Paule Marshall is best known as a novelist who explores issues of Caribbean and African-American identity. Throughout a five-decade career she has produced novels like “Brown Girl, Brownstones” and “The Fisher King,” populated with characters inspired by her own experience as the Brooklyn-born child of West Indian emigrants.
Now, she untangles facts from her half-century of fiction, recounting powerful first-hand stories of her family and travels. Ultimately, though, her new memoir, Triangular Road, is at least as much about Marshall’s work as it is her life. The 79-year-old’s approach to her past is a nonlinear collection of essays.
This may frustrate those who expect the biographical breadth of a traditional memoir. But those who can accept her less personal approach will find that parts of this work are as rewarding as a richly drawn novel.

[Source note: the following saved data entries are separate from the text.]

(** X9: GET /categories answers the 422 body when there is no category;
    otherwise it answers 200 with a dict that has a key for exactly the
    ids of the stored categories, each id giving the type of the last
    stored category with that id. *)
Theorem categories_are_keyed_by_their_id (db : Database) :
  (categories db = [] ->
   serve get_categories db = (Some unprocesable_entity, db))
  /\ (categories db <> [] ->
      exists d,
        serve get_categories db
        = (Some (mkResponse 200 (obj [("success", VBool true);
                                      ("categories", VDict d)])), db)
        /\ forall i,
             dict_get d (KInt i)
             = option_map (fun c => VStr (Category.type c))
                 (find (fun c => Category.id c =? i)
                       (rev (categories db)))).
Proof.
  unfold get_categories, Category_query_all. run_view. split.
  - intros E. now rewrite E.
  - intros Hne. destruct (categories db) as [ | c cs] eqn:E;
      [now elim Hne | ].
    cbn [is_empty]. eexists. split; [reflexivity | ].
    intros i. unfold categories_dict. rewrite categories_fold.
    now destruct (find _ (rev (c :: cs))).
Qed.

(** ** Listing by category, again *)

Lemma category_listing_run (db : Database) (id : Z) :
  serve (get_questions_by_category id) db
  = let found :=
      filter (fun q => Question.category q =? id) (questions db) in
    if is_empty found then (Some unprocesable_entity, db)
    else
      (Some (mkResponse 200
               (obj [("success", VBool true);
                     ("total_questions", VInt (Z.of_nat (len found)));
                     ("questions", VList (map Question.format found));
                     ("current_category", VInt id)])), db).
Proof.
  unfold get_questions_by_category, Question_query_filter_by_category.
  run_view. rewrite is_empty_map.
  now destruct (filter _ (questions db)).
Qed.
(** The place, the size and the kind of an obstacle. *)
Definition sameShape (o o' : Obstacle) : Prop :=
  Obstacle.type o' = Obstacle.type o
  /\ Obstacle.x o' = Obstacle.x o /\ Obstacle.y o' = Obstacle.y o
  /\ Obstacle.w o' = Obstacle.w o /\ Obstacle.h o' = Obstacle.h o.

(** The obstacle that the spawner makes, of a given kind. *)
Definition spawned (type : ObstacleType) (g : Game) (r : Refs) : Obstacle :=
  let u' := u g in
  let mushH := match type with SMALL => 52 * u' | LARGE => 150 * u' end in
  let mushW := (match type with SMALL => 52 | LARGE => 92 end) * u' in
  Obstacle.mk type (sizeW r + 40 * u') (groundY g - mushH) mushW mushH
    false false false.

(** The jumps that are left: between 0 and 2, and 2 on the ground. *)
Definition jumpsOk (g : Game) : Prop :=
  (0 <= Player.jumpsRemaining (player g) <= 2)%Z
  /\ (Player.onGround (player g) = true ->
      Player.jumpsRemaining (player g) = 2%Z).

(** Every obstacle stands on the ground line. *)
Definition grounded (g : Game) : Prop :=
  Forall (fun o => Obstacle.y o = groundY g - Obstacle.h o) (obstacles g).


(** "Move world", on one pickup. *)
Definition movedHeart (vx : Q) (hr : HeartPickup) : HeartPickup :=
  HeartPickup.set_x (HeartPickup.x hr - vx) hr.
(** [run_jobs] has no handler: an exception of [SubmittedScript] ends
    the loop, and the jobs behind the failing one are not reached. *)
Lemma run_loop_Raise self mode opts job rest w e w' :
  SubmittedScript job self mode opts w = (Raise e, w') →
  run_loop SubmittedScript self mode opts (job :: rest) w = (Raise e, w').
Proof. intros H. cbn [run_loop]. by rewrite H. Qed.

End any_script.

Section spec_script.
Context {V J R Text O : Type}.
Variable descriptor : J → pystr.
Variable render : J → scriptsub.run_mode → run_opts → Text.
Variable dispatch : Text → scriptsub.run_mode → O → scriptsub.outcome * O.

Local Abbreviation Submit :=
  (scriptsub.SubmittedScript (B := BatchSender V J R) descriptor render dispatch).
Local Abbreviation outcomes := (scriptsub.outcomes render dispatch).

Lemma run_loop_ledger (self : BatchSender V J R) mode opts js w :
  run_loop Submit self mode opts js w
  = (Return (),
     {| scriptsub.outside := (outcomes mode opts js (scriptsub.outside w)).2;
        scriptsub.ledger :=
          scriptsub.ledger w
          ++ zip (descriptor <$> js)
                 (outcomes mode opts js (scriptsub.outside w)).1 |}).
Proof.
  revert w. induction js as [|job js IH]; intros [o l]; cbn [run_loop].
  - simpl. by rewrite app_nil_r.
  - unfold scriptsub.SubmittedScript at 1. cbn [scriptsub.outside scriptsub.ledger].
    cbn [scriptsub.outcomes].
    destruct (dispatch _ mode o) as [r o'] eqn:Hd.
    rewrite IH. cbn [scriptsub.outside scriptsub.ledger].
    destruct (scriptsub.outcomes render dispatch mode opts js o') as [rs o''].
    simpl. by rewrite <- app_assoc.
Qed.

Lemma outcomes_length mode opts js o :
  length (outcomes mode opts js o).1 = length js.
Proof.
  revert o. induction js as [|job js IH]; intros o; [done|].
  cbn [scriptsub.outcomes]. destruct (dispatch _ _ _) as [r o'].
  specialize (IH o'). destruct (scriptsub.outcomes _ _ _ _ _ _) as [rs o''].
  simpl in *. by rewrite IH.
Qed.

End spec_script.

End runner_facts.

(** ** Facts about descriptors as strings *)

Module strings_facts.
Import Py PyFacts vocabulary.

Implicit Types (s t k x y : pystr) (toks : list pystr).

Lemma underscored_cons t toks :
  underscored (t :: toks) = "_" ++ t ++ underscored toks.
Proof. unfold underscored. rewrite fmap_cons. simpl. done. Qed.

Lemma underscored_app toks1 toks2 :
  underscored (toks1 ++ toks2) = underscored toks1 ++ underscored toks2.
Proof. unfold underscored. by rewrite fmap_app, concat_app. Qed.
(** Where the key id of a run comes from: with [--kid-rand], it encodes
    five bytes, the ones the run read from the random source if it went
    on; otherwise it is the [--kid] flag. *)
Definition kid_of_run (fl : Flags) (o : Outcome unit) (l : list Event) (id : string)
    : Prop :=
  if kidRand fl then
    kid fl = "" ∧
    ∃ b, length b = 5%nat ∧ id = base32_EncodeToString b ∧
         (o = Done tt → rand_reads l = [b])
  else id = kid fl ∧ rand_reads l = [].

(** What a run of [main] leaves in the log.  Either it stopped before the
    output stage, having opened and printed nothing; or it reached the
    output stage with a key id and a pair of keys that passed the checks,
    and then printed the documents (no key id) or wrote the artifacts in
    order (key id). *)
Definition main_post (E : Env) (fl : Flags) (o : Outcome unit) (l : list Event) : Prop :=
  (o ≠ Done tt ∧ opened l = [] ∧ written l = [] ∧ printed l = []) ∨
  ∃ kid pub priv,
    kid_of_run fl o l kid ∧
    jwk_IsPublic E (web_key fl kid pub) = true ∧
    jwk_IsPublic E (web_key fl kid priv) = false ∧
    if bool_decide (kid = "") then
      o = Done tt ∧ opened l = [] ∧ written l = [] ∧
      printed l = console_docs E fl kid pub priv
    else
      printed l = [] ∧
      opened l `prefix_of` expected_files fl kid ∧
      (o = Done tt →
       opened l = expected_files fl kid ∧
       written l = expected_docs E fl kid pub priv).

(** What the key-id stage of [main] leaves. *)
Definition kid_stage_post (fl : Flags) (o : Outcome string) (l : list Event) : Prop :=
  opened l = [] ∧ written l = [] ∧ printed l = [] ∧
  match o with
  | Done id =>
      if kidRand fl then
        kid fl = "" ∧ ∃ b, length b = 5%nat ∧ id = base32_EncodeToString b ∧ rand_reads l = [b]
      else id = kid fl ∧ rand_reads l = []
  | _ => True
  end.

(** What the output stage of [main] leaves, from the key id and the four
    documents. *)
Definition output_post (fl : Flags) (id : string)
    (pubJS privJS pubJSJWKS privJSJWKS : list byte)
    (o : Outcome unit) (l : list Event) : Prop :=
  rand_reads l = [] ∧
  if bool_decide (id = "") then
    o = Done tt ∧ opened l = [] ∧ written l = [] ∧
    printed l = [pubJS; privJS] ++ (if jwks fl then [pubJSJWKS; privJSJWKS] else [])
  else
    printed l = [] ∧
    opened l `prefix_of` expected_files fl id ∧
    (o = Done tt →
     opened l = expected_files fl id ∧
     written l =
       [ (artifact_name SingleKey true (use fl) (alg fl) id, pubJS);
         (artifact_name SingleKey false (use fl) (alg fl) id, privJS) ]
       ++ (if jwks fl then
             [ (artifact_name KeySet true (use fl) (alg fl) id, pubJSJWKS);
               (artifact_name KeySet false (use fl) (alg fl) id, privJSJWKS) ]
           else [])).

(** The naming is injective, as the specification asks: tuples with the
    same name are the same tuple. *)
Definition naming_injective : Prop :=
  ∀ k1 p1 u1 a1 i1 k2 p2 u2 a2 i2,
    u1 ∈ uses → u2 ∈ uses → a1 ∈ algs → a2 ∈ algs →
    artifact_name k1 p1 u1 a1 i1 = artifact_name k2 p2 u2 a2 i2 →
    (k1, p1, u1, a1, i1) = (k2, p2, u2, a2, i2).

(** A stretch of log without files, documents or random reads. *)
Definition crypto_only (l : list Event) : Prop :=
  rand_reads l = [] ∧ opened l = [] ∧ written l = [] ∧ printed l = [].

(** [m] adds [l] to the log and ends in [o], for some [l] and [o] that
    satisfy [P], whatever world it starts in. *)
Definition emits {A} (m : M A) (P : Outcome A → list Event → Prop) : Prop :=
  ∀ w, ∃ l, log (m w).2 = log w ++ l ∧ P (m w).1 l.

(** ** A small concrete environment, to run the program on

    Every generator takes one byte of entropy for its secret and fails,
    with a nil key, when the reader is empty. *)
Definition demo_env : Env := {|
  ecdsa_generate c rd :=
    match rd with
    | d :: rd' =>
        (Some {| ec_PublicKey := {| ec_Curve := c; ec_X := d + 1; ec_Y := d + 2 |};
                 ec_D := d |}, None, rd')
    | [] => (None, Some (lib_error "EOF"), [])
    end;
  rsa_generate bits rd :=
    match rd with
    | d :: rd' =>
        (Some {| rsa_PublicKey_of := {| rsa_N := 2 ^ bits - 1; rsa_E := 65537 |};
                 rsa_D := d; rsa_Primes := [] |}, None, rd')
    | [] => (None, Some (lib_error "EOF"), [])
    end;
  ed25519_generate rd :=
    match rd with
    | d :: rd' => (Some [d + 1], Some [d; d + 1], None, rd')
    | [] => (None, None, Some (lib_error "EOF"), [])
    end;
  create_fault _ := None;
  write_result _ data := (Z.of_nat (length data), None);
  close_result _ := None;
  jwk_IsPublic k :=
    match jwk_Key k with
    | KEcdsaPublic _ | KRsaPublic _ | KEd25519Public _ => true
    | _ => false
    end;
  jwk_Valid k := match jwk_Key k with KNil => false | _ => true end;
  jwk_MarshalJSON k := ([Z.of_nat (String.length (KeyID k))], None);
  json_Marshal_set ks := ([Z.of_nat (length ks)], None);
  json_Indent b := (32 :: b, None)
|}.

Marshall maintains a certain cautious distance from her readers. She writes poignantly and at length of the slave trade that came through Richmond, Va., for instance – but divulges only a few impersonal comments about her own only child. Her first marriage and eventual divorce warrant a few paragraphs; her second marriage, none. She tells us parenthetically that she decided to change her name at age 13 (she was born Valenza Pauline), but never tells us why.
For selected turning points, though, Marshall provides the illuminating depth that helped establish her fame. She writes of the imposing “M’ Da-duh,” the grandmother she met once at age 7 and immortalized “in one guise or another, in every book I’ve ever written.” Her writing shouts with fury at a one-time editor’s ignorance of an ugly side of Southern history. Even the random woman she once saw on a Barbados road earns a sharply etched place in Marshall’s personal history, sending her on a mental riff to the characters who inspired her second novel.

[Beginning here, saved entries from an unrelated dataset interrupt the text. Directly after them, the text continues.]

Lemma respects_invoke op :
  (teardown op = true -> forall w, R w (with_conn (put_reconnect (-1)) w)) ->
  respects R (invoke op).
Proof.
  intros Hd. pose proof respects__close. pose proof respects_connect.
  destruct op as [| | |buffer|]; cbn [invoke];
    [|specialize (Hd eq_refl)..| |]; try pose proof (respects_send buffer);
    unfold disconnect, destroy, _drop, getEvents, clearTimeout, assign;
    frame; by apply respects_modify.
Qed.

Lemma respects_invoke_all ops :
  (existsb teardown ops = true ->
   forall w, R w (with_conn (put_reconnect (-1)) w)) ->
  respects R (invoke_all ops).
Proof.
  induction ops as [|op ops IH]; intros Hd; cbn [invoke_all].
  - apply respects_ret.
  - apply respects_bind; [|intros _].
    + apply respects_invoke. intros E. apply Hd. cbn. by rewrite E.
    + apply IH. intros E. apply Hd. cbn. by rewrite E, orb_true_r.
Qed.

Lemma respects_on_error message during :
  (existsb teardown during = true ->
   forall w, R w (with_conn (put_reconnect (-1)) w)) ->
  respects R (on_error message during).
Proof.
  intros Hd. pose proof respects__close.
  pose proof (respects_invoke_all during Hd).
  unfold on_error, debug, assign. frame.
Qed.

Lemma respects_step i :
  (is_close i = true -> forall w, R w (append_log [EmitDisconnected] w)) ->
  (tears_down i = true -> forall w, R w (with_conn (put_reconnect (-1)) w)) ->
  respects R (step i).
Proof.
  intros Hc Hd. destruct i; cbn [step].
  - by apply respects_invoke.
  - apply respects_dispatch, respects_on_open.
  - apply respects_dispatch, respects_on_message.
  - apply respects_dispatch, respects_on_close. by apply Hc.
  - by apply respects_dispatch, respects_on_error.
  - apply respects_fire.
Qed.
Lemma respects_exec ins :
  (existsb is_close ins = true ->
   forall w, R w (append_log [EmitDisconnected] w)) ->
  (existsb tears_down ins = true ->
   forall w, R w (with_conn (put_reconnect (-1)) w)) ->
  respects R (exec ins).
Proof.
  induction ins as [|i ins IH]; intros Hc Hd; cbn [exec].
  - apply respects_ret.
  - apply respects_bind; [|intros _].
    + apply respects_step; intros E; [apply Hc|apply Hd]; cbn; by rewrite E.
    + apply IH; intros E; [apply Hc|apply Hd]; cbn; by rewrite E, orb_true_r.
Qed.

Lemma respects_constructor : respects R constructor.
Proof. pose proof respects_connect. unfold constructor. frame. Qed.
End Respects.

(** ** Stable properties hold in every world of a session *)

Section Stable.
Variable P : World -> Prop.
Hypothesis HP : Stable P.

Lemma connect_keeps w : Inv w -> P w -> P (world_of (connect w)).
Proof.
  intros H HPw. destruct (_pending (conn w)) as [pid|] eqn:Ep.
  { rewrite (connect_requested _ pid) by done. cbn [world_of].
    apply HP; [by apply Inv_untimed|by apply HP|by repeat constructor]. }
  destruct (_connected (conn w)) eqn:Ec.
  { rewrite connect_connected by eauto. cbn [world_of].
    apply HP; [by apply Inv_untimed|by apply HP|by repeat constructor]. }
  destruct (_socket (conn w)) as [sid|] eqn:Es.
  { rewrite connect_connected by (try right; congruence). cbn [world_of].
    apply HP; [by apply Inv_untimed|by apply HP|by repeat constructor]. }
  destruct (invalid w (_address (conn w))) as [e|] eqn:Ea.
  { rewrite (connect_refused _ e) by done. cbn [world_of].
    by apply (stable_refused P HP). }
  rewrite connect_idle by done. cbn [world_of]. by apply HP.
Qed.

Lemma disconnect_keeps w : Inv w -> P w -> P (world_of (disconnect w)).
Proof.
  intros H HPw. rewrite disconnect_eq. cbn [world_of].
  apply HP; [by apply Inv_dropped|by apply HP].
Qed.

Lemma destroy_keeps w : Inv w -> P w -> P (world_of (destroy w)).
Proof.
  intros H HPw. rewrite destroy_eq. cbn [world_of]. unfold destroyed.
  assert (Inv (released (dropped w))) by by apply Inv_released, Inv_dropped.
  assert (P (released (dropped w))).
  { apply HP; [by apply Inv_dropped|by apply HP]. }
  apply HP; [| |by repeat constructor].
  - by apply Inv_forgotten.
  - by apply HP.
Qed.

Lemma send_keeps buffer w : Inv w -> P w -> P (world_of (send buffer w)).
Proof.
  intros H HPw. destruct (_connected (conn w)) eqn:Ec.
  - destruct (_socket (conn w)) as [sid|] eqn:Es.
    + rewrite (send_open _ sid) by done. cbn [world_of].
      apply HP; [done|done|by repeat constructor].
    + rewrite send_closed by eauto. cbn [world_of].
      apply HP; [done|done|by repeat constructor].
  - rewrite send_closed by eauto. cbn [world_of].
    apply HP; [done|done|by repeat constructor].
Qed.

Lemma world_of_then {A} (c : M A) (k : M unit) w :
  world_of ((c;; k) w) =
  match c w with Done _ w' => world_of (k w') | Thrown _ w' => w' end.
Proof. unfold bind. by destruct (c w). Qed.

Lemma invoke_keeps op w : Inv w -> P w -> P (world_of (invoke op w)).
Proof.
  intros H HPw. destruct op; cbn [invoke].
  - rewrite world_of_then. pose proof (connect_keeps w H HPw).
    by destruct (connect w).
  - by apply disconnect_keeps.
  - by apply destroy_keeps.
  - rewrite world_of_then. pose proof (send_keeps buffer w H HPw).
    by destruct (send buffer w).
  - done.
Qed.

Lemma invoke_all_keeps ops w :
  Inv w -> P w -> P (world_of (invoke_all ops w)).
Proof.
  revert w. induction ops as [|op ops IH]; intros w H HPw; cbn [invoke_all].
  - done.
  - rewrite world_of_then. pose proof (invoke_keeps op w H HPw) as HP1.
    destruct (invoke_post op w H) as ([] & w1 & E & H1 & _).
    rewrite E in *. by apply IH.
Qed.

Lemma _close_keeps w :
  Inv w -> P w -> _connected (conn w) = false -> P (world_of (_close w)).
Proof.
  intros H HPw Ec. rewrite _close_eq. cbn [world_of].
  apply HP; [by apply Inv_released|by apply HP| |].
  - open_world w. unfold released. cbn. by destruct s.
  - open_world w. unfold released. cbn in *. by destruct s.
Qed.

Lemma on_open_keeps w sid :
  Inv w -> P w -> _socket (conn w) = Some sid -> P (world_of (on_open w)).
Proof.
  intros H HPw Es. rewrite on_open_eq. cbn [world_of].
  apply HP; [by eapply Inv_connected|by eapply HP|by repeat constructor].
Qed.

Lemma on_close_keeps w sid :
  Inv w -> P w -> _socket (conn w) = Some sid -> P (world_of (on_close w)).
Proof.
  intros H HPw Es. rewrite on_close_eq. cbn [world_of].
  pose proof (Inv_disconnected w H) as H1.
  pose proof (_close_keeps _ H1 (stable_unconnected P HP w sid H HPw Es) eq_refl)
    as HP2.
  assert (accepted (with_conn (put_connected false) w)) as Ha.
  { by apply (accepted_held w sid). }
  destruct (_close_Inv _ H1 eq_refl (or_intror Ha)) as ([] & w2 & E & H2).
  rewrite _close_eq in E, HP2. injection E as <-.
  apply HP; [done|done|by repeat constructor].
Qed.

Lemma on_message_keeps data w :
  Inv w -> P w -> P (world_of (on_message data w)).
Proof.
  intros H HPw.
  destruct data; cbn; repeat (apply HP; [| |by repeat constructor]);
    try done; by apply Inv_append_log.
Qed.

Lemma on_error_keeps message during w sid :
  Inv w -> P w -> _socket (conn w) = Some sid ->
  P (world_of (on_error message during w)).
Proof.
  intros H HPw Es. rewrite on_error_eq.
  set (w1 := append_log _ _).
  assert (Inv w1) as H1.
  { by apply Inv_append_log, Inv_settled, Inv_disconnected. }
  assert (P w1) as HP1.
  { apply HP; [by apply Inv_settled, Inv_disconnected| |by repeat constructor].
    apply (stable_rejected P HP) with sid;
      [by apply Inv_disconnected|by eapply HP|done]. }
  assert (_connected (conn w1) = false) as Ec1.
  { subst w1. open_world w. unfold settled. cbn. by destruct p. }
  rewrite world_of_then.
  pose proof (invoke_all_keeps during w1 H1 HP1) as HP2.
  destruct (invoke_all_post during w1 H1) as ([] & w2 & E & H2 & Ec2 & _).
  rewrite E in *. apply _close_keeps; [done|done|congruence].
Qed.

Lemma fire_keeps h w : Inv w -> P w -> P (world_of (fire h w)).
Proof.
  intros H HPw. unfold fire, bind, gets.
  destruct (timers w !! h) as [d|] eqn:E; [|done].
  destruct (inv_timer_idle _ H _ _ E) as [Es Ec].
  pose proof (inv_timer_handle _ H _ _ E) as Eh. rewrite Eh in *.
  pose proof (inv_timer_accepted _ H _ _ E) as Ha.
  unfold modify. change (with_timers _ w) with (untimed w).
  rewrite _open_idle by done. by eapply HP.
Qed.

Lemma step_keeps i w : Inv w -> P w -> P (world_of (step i w)).
Proof.
  intros H HPw.
  destruct i as [op|sid|sid data|sid|sid message during|h]; cbn [step];
    try (unfold dispatch, bind, gets;
         destruct (sockets w !! sid) as [ws|] eqn:E; [|done];
         match goal with |- context [listens ?k ws] =>
           destruct (listens k ws) eqn:Ek; [|done];
           pose proof (inv_listeners _ H _ _ _ E Ek) as Es
         end).
  - by apply invoke_keeps.
  - by eapply on_open_keeps.
  - by apply on_message_keeps.
  - by eapply on_close_keeps.
  - by eapply on_error_keeps.
  - by apply fire_keeps.
Qed.

Lemma exec_keeps ins w : Inv w -> P w -> P (world_of (exec ins w)).
Proof.
  revert w. induction ins as [|i ins IH]; intros w H HPw; cbn [exec].
  - done.
  - rewrite world_of_then. pose proof (step_keeps i w H HPw) as HP1.
    destruct (step_Inv i w H) as ([] & w1 & E & H1).
    rewrite E in *. by apply IH.
Qed.

Lemma session_keeps lib addr options ins :
  P (fresh lib addr options) -> P (world_of (session lib addr options ins)).
Proof.
  intros HP0. unfold session. rewrite world_of_then.
  destruct (constructor_Inv _ (Inv_fresh lib addr options)) as ([] & w1 & E & H1).
  rewrite E. apply exec_keeps; [done|].
  revert E. unfold constructor, bind at 1, this, gets.
  destruct (autoconnect _).
  - intros E.
    pose proof (connect_keeps _ (Inv_fresh lib addr options) HP0) as HP1.
    unfold bind, ret in E. destruct (connect _); by simplify_eq.
  - by intros [= <-].
Qed.
End Stable.

(** ** Facts on logs *)

#[local] Arguments count : simpl never.
#[local] Arguments since : simpl never.
#[local] Arguments fire : simpl never.

Lemma since_app w w' es : log w' = log w ++ es -> since w w' = es.
Proof. intros E. unfold since. rewrite E. apply drop_app_length. Qed.

Lemma count_app f es1 es2 :
  count f (es1 ++ es2) = (count f es1 + count f es2)%nat.
Proof. unfold count. by rewrite filter_app, length_app. Qed.

Lemma count_cons f e es :
  count f (e :: es) = ((if f e then 1 else 0) + count f es)%nat.
Proof.
  unfold count. rewrite filter_cons.
  destruct (f e); [by rewrite decide_True|by rewrite decide_False].
Qed.

Lemma count_zero f es :
  Forall (fun e => f e = false) es -> count f es = 0%nat.
Proof.
  induction 1 as [|e es He _ IH]; [done|]. unfold count in *.
  rewrite filter_cons, decide_False; [done|congruence].
Qed.

Lemma count_plain pid es :
  Forall (fun e => plain e = true) es -> count (settles pid) es = 0%nat.
Proof.
  intros H. apply count_zero. eapply Forall_impl; [exact H|]. by intros [].
Qed.

(** The effects of a summary that settles nothing, or another promise. *)
Ltac settles_none :=
  apply count_zero; repeat constructor; cbn;
  try (apply bool_decide_eq_false_2; intros ->).

(** Refutes the membership [Hin] of an effect in a list it is not in. *)
Ltac no_member Hin :=
  repeat (apply elem_of_cons in Hin as [Hin|Hin]; [congruence|]);
  apply elem_of_nil in Hin.

(** ** [_open] never throws *)

Lemma plain_no_fault es :
  Forall (fun e => plain e = true) es -> Forall (fun e => is_fault e = false) es.
Proof. intros H. eapply Forall_impl; [exact H|]. by intros []. Qed.

(** Shows the log of [w] in [H] and in the goal. *)
Ltac log_intro H w :=
  unfold no_fault in *; open_world w; cbn in H |- *.

Lemma no_fault_stable : Stable no_fault.
Proof.
  split.
  - intros w es _ H Hes. log_intro H w. apply Forall_app. split; [done|].
    by apply plain_no_fault.
  - by intros w _ H.
  - by intros w _ H.
  - intros w _ H. log_intro H w. unfold released. cbn.
    destruct s; [|done]. cbn. apply Forall_app. split; [done|].
    by repeat constructor.
  - intros w _ H _ _. log_intro H w. unfold rearmed. cbn.
    destruct (r <=? 0); [done|]. cbn. apply Forall_app. split; [done|].
    by repeat constructor.
  - intros w _ H _ _ _ _. log_intro H w. apply Forall_app. split; [done|].
    by repeat constructor.
  - intros w e _ H _ _ _ _. log_intro H w. apply Forall_app. split; [done|].
    by repeat constructor.
  - intros w d _ H _. log_intro H w. apply Forall_app. split; [done|].
    by repeat constructor.
  - intros w sid _ H _. log_intro H w. unfold settled. cbn.
    destruct p; [|done]. cbn. apply Forall_app. split; [done|].
    by repeat constructor.
  - by intros w sid _ H _.
  - intros w sid message _ H _. log_intro H w. unfold settled. cbn.
    destruct p; [|done]. cbn. apply Forall_app. split; [done|].
    by repeat constructor.
  - by intros w _ H.
Qed.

Marshall’s own story can’t be told, she makes clear, without a larger framework around it. Once she even cures a case of writer’s block by packing away prized notebooks full of factual research, “finally understanding, fledgling that I still was,” that she is a storyteller, responsible first and foremost to the story, and that historical truths will come through if she crafts her tale honestly and well.
Luckily, Marshall is as evocative as a nonfiction writer as she is as a novelist or crafter of short stories. She relies on a descriptive, unhurried delivery that builds up elaborate scenes rather than rushing between plot points. She vividly reincarnates even the rock she once used for a makeshift seat, “a large, somewhat flat stone that calls to mind the oversized ottoman to an easy chair,” lodged under a “canopy-wide willow oak tree that with each breeze seems to transform itself into a huge East Indian punkah fan over our heads.”
“Triangular Road” is adapted from a series of lectures Marshall delivered at Harvard University on “specific rivers, seas and oceans – and their profound impact on black history and culture through the Americas.” It includes an affectionate, still half-awed homage to poet Langston Hughes, an early and steady supporter of Marshall’s work, describing the government-sponsored cultural tour of Europe he invited her to join in 1965.
The triangular road of the title, though, is the path of Marshall’s life, which she describes as “a thing divided in three,” between her childhood in Brooklyn, the Caribbean islands that became her on-and-off home, and, in a surprisingly abrupt account at the book’s end, her introduction to “ancestral Africa.”
The book’s soul is Marshall’s description of her childhood in the “tight, little, ingrown immigrant world of Bajan Brooklyn,” particularly her pained, closely observed account of her parents, both born in Barbados and separately making their way to America.
Hearing her mother and friends “ol’talk” in the kitchen, with their Bajan proverbs and colorful stories, she wrote, was her first lesson in the art and craft of writing. She flatly describes her status as “a grievous and permanent disappointment” to her mother, a daughter rather than the hoped-for son, “and one, at that, who was nothing as pretty as her first.”
Her hopeful account of her parents’ courtship, as well as other accounts in the book, are couched in terms of maybes – conversations that might have occurred, emotions that might have been felt. Even her mentor Hughes, she writes, “might have been remembering his own trials and tribulations” as he sat silently, or “might well have been instrumental” in Marshall’s receiving an award for her work, “perhaps recommending the collection” to those he knew on the selection committee.
At first, these suppositions nag like uncut threads. But by the end, drawn in by Marshall’s rich tapestry, it is enough for us to know that this is the story she sees as the best-crafted and most likely.
Rebekah Denn is a Seattle-based freelance writer.